Large Language Model

How Tavus is helping to make AI videos feel like real conversations

April 2, 2025
6 minute read

Tavus, an AI video research company, leverages advanced AI models to create human-like digital interactions that feel as authentic as real human conversations. The platform integrates visual question-answering and multi-image reasoning, allowing people to create engaging, real-time interactions with digital replicas. The company uses Llama 3.3 to enable its conversational video interface (CVI) platform, which developers can use to build rich, realistic, and real-time conversational experiences with digital twins.

“Incorporating Llama models effectively gives digital replicas both ‘eyes’ and a ‘brain’— eyes to interpret visual content through multi-image reasoning and a brain to provide nuanced, context-aware responses,” says Hassaan Raza, Co-Founder and CEO of Tavus.

This approach enables Tavus to solve key challenges related to conversational quality and visual question answering, bringing lifelike responsiveness and coherence to every interaction.

Choosing Llama

Tavus’s conversation layer is run on Llama, which enables the platform to handle real-time digital interactions that previously would have required extensive engineering time and multiple models. The setup makes everything more efficient and ensures quick, clear responses.

The team chose Llama as a replacement for closed source AI models because it offered better conversational quality, faster response times, and a flexible, open source design. Using an open source model like Llama was crucial for Tavus because it allowed on-premise deployment and testing, which enhanced speed, data privacy, and interoperability compared to closed source models.

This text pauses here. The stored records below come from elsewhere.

(* ===== verification/Int32.v ===== *)
(** * The 32-bit integer operators

    [>>> 0], [^], [>>>] and [Math.imul] act on integers modulo [2^32].  The
    bitwise operators yield the signed representative ([ToInt32]); [>>>]
    yields the unsigned one ([ToUint32]). *)
From S2P Require Import Prelude.

Definition W32 : Z := 2 ^ 32.

Definition ToUint32 (x : Z) : Z := x mod W32.

Definition ToInt32 (x : Z) : Z :=
  let u := ToUint32 x in if u <? 2 ^ 31 then u else u - W32.

(** [a >>> s], [a ^ b], [a | b], [a << s] and [Math.imul(a, b)]. *)
Definition ushr (a s : Z) : Z := Z.shiftr (ToUint32 a) s.
Definition xor32 (a b : Z) : Z := ToInt32 (Z.lxor (ToUint32 a) (ToUint32 b)).
Definition or32 (a b : Z) : Z := ToInt32 (Z.lor (ToUint32 a) (ToUint32 b)).
Definition shl (a s : Z) : Z := ToInt32 (Z.shiftl (ToUint32 a) s).
Definition imul (a b : Z) : Z := ToInt32 (ToUint32 a * ToUint32 b).

(** ** Laws *)

Lemma W32_pos : 0 < W32.
Proof. done. Qed.

Lemma ToUint32_range x : 0 <= ToUint32 x < W32.
Proof. apply Z.mod_pos_bound, W32_pos. Qed.

Lemma ToUint32_small x : 0 <= x < W32 -> ToUint32 x = x.
Proof. apply Z.mod_small. Qed.

Lemma ToUint32_idem x : ToUint32 (ToUint32 x) = ToUint32 x.
Proof. apply ToUint32_small, ToUint32_range. Qed.

(** The signed and the unsigned representative denote the same word. *)
Lemma ToUint32_ToInt32 x : ToUint32 (ToInt32 x) = ToUint32 x.
Proof.
  unfold ToInt32. destruct (ToUint32 x <? 2 ^ 31); [apply ToUint32_idem |].
  unfold ToUint32. rewrite Zminus_mod, Z_mod_same_full, Z.sub_0_r.
  by rewrite !Z.mod_mod by done.
Qed.

Lemma ToUint32_mul a b : ToUint32 (ToUint32 a * ToUint32 b) = ToUint32 (a * b).
Proof. unfold ToUint32. by rewrite <- Z.mul_mod by done. Qed.

Lemma ToUint32_imul a b : ToUint32 (imul a b) = ToUint32 (a * b).
Proof. unfold imul. by rewrite ToUint32_ToInt32, ToUint32_mul. Qed.

Lemma lxor_range a b : 0 <= a < W32 -> 0 <= b < W32 -> 0 <= Z.lxor a b < W32.
Proof.
  intros Ha Hb. assert (0 <= Z.lxor a b) by (apply Z.lxor_nonneg; lia).
  split; [done |]. destruct (Z.eq_dec (Z.lxor a b) 0) as [-> |]; [done |].
  apply Z.log2_lt_pow2; [lia |]. eapply Z.le_lt_trans; [apply Z.log2_lxor; lia |].
  assert (forall c, 0 <= c < W32 -> Z.log2 c < 32).
  { intros c Hc. destruct (Z.eq_dec c 0) as [-> |]; [done |]. apply Z.log2_lt_pow2; unfold W32 in Hc; lia. }
  apply Z.max_lub_lt; auto.
Qed.

Lemma ToUint32_xor a b : ToUint32 (xor32 a b) = Z.lxor (ToUint32 a) (ToUint32 b).
Proof.
  unfold xor32. rewrite ToUint32_ToInt32. apply ToUint32_small, lxor_range; apply ToUint32_range.
Qed.

Lemma ushr_range a s : 0 <= s -> 0 <= ushr a s < W32.
Proof.
  intros. unfold ushr. rewrite Z.shiftr_div_pow2 by done. pose proof (ToUint32_range a).
  assert (0 < 2 ^ s) by (apply Z.pow_pos_nonneg; lia).
  split; [apply Z.div_pos; lia |]. apply Z.div_lt_upper_bound; nia.
Qed.

(** [h ^ (h >>> s)] loses no information: the top bits give the rest back. *)
Lemma xorshift_inj s a b :
  0 < s -> 0 <= a -> 0 <= b ->
  Z.lxor a (Z.shiftr a s) = Z.lxor b (Z.shiftr b s) -> a = b.
Proof.
  intros Hs Ha Hb E.
  assert (Hbit : forall i, 0 <= i -> Z.testbit a i = xorb (Z.testbit (Z.lxor a (Z.shiftr a s)) i) (Z.testbit a (i + s))).
  { intros i Hi. rewrite Z.lxor_spec, Z.shiftr_spec by done. by destruct (Z.testbit a i), (Z.testbit a (i + s)). }
  assert (Hbit' : forall i, 0 <= i -> Z.testbit b i = xorb (Z.testbit (Z.lxor b (Z.shiftr b s)) i) (Z.testbit b (i + s))).
  { intros i Hi. rewrite Z.lxor_spec, Z.shiftr_spec by done. by destruct (Z.testbit b i), (Z.testbit b (i + s)). }
  set (N := Z.max (Z.log2 a) (Z.log2 b)).
  assert (Hdown : forall k i, 0 <= i -> N - Z.of_nat k < i -> Z.testbit a i = Z.testbit b i).
  { induction k as [| k IH]; intros i Hi Hk.
    - rewrite !Z.bits_above_log2 by (subst N; lia). done.
    - rewrite Hbit, Hbit', E by done. f_equal. apply IH; lia. }
  apply Z.bits_inj'. intros i Hi. apply (Hdown (Z.to_nat (N + 1))); [done |].
  assert (0 <= N) by (subst N; pose proof (Z.log2_nonneg a); lia). lia.
Qed.

(** Multiplication by a unit modulo [2^32] is injective. *)
Lemma mul_unit_inj c c' a b :
  (c * c') mod W32 = 1 -> 0 <= a < W32 -> 0 <= b < W32 ->
  ToUint32 (a * c) = ToUint32 (b * c) -> a = b.
Proof.
  intros Hc Ha Hb E. unfold ToUint32 in E.
  assert (H : forall x, 0 <= x < W32 -> (((x * c) mod W32) * c') mod W32 = x).
  { intros x Hx. rewrite Z.mul_mod_idemp_l, <- Z.mul_assoc, <- Z.mul_mod_idemp_r, Hc, Z.mul_1_r by done.
    by apply Z.mod_small. }
  by rewrite <- (H a Ha), <- (H b Hb), E.
Qed.

Lemma xor_inj_r a b c : Z.lxor c a = Z.lxor c b -> a = b.
Proof.
  intros E. rewrite <- (Z.lxor_0_l a), <- (Z.lxor_0_l b), <- (Z.lxor_nilpotent c).
  by rewrite !Z.lxor_assoc, E.
Qed.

The open source community and vast tooling have enabled Tavus to experiment with and customize the models, contributing to faster iteration and better alignment with Tavus’s specific use cases. Tavus has reported significant improvements in efficiency and quality, with Llama’s 70B model processing approximately 2,000 tokens per second.

The company integrates Llama models for several key functions. For conversational AI, Llama models deliver responsive, context-aware interactions in real time, allowing digital replicas to handle long-form conversations smoothly. Tool calling enhances responsiveness and supports dynamic interactions with added functionality. Multi-image reasoning enables visual question answering, providing accurate responses based on visual context within videos.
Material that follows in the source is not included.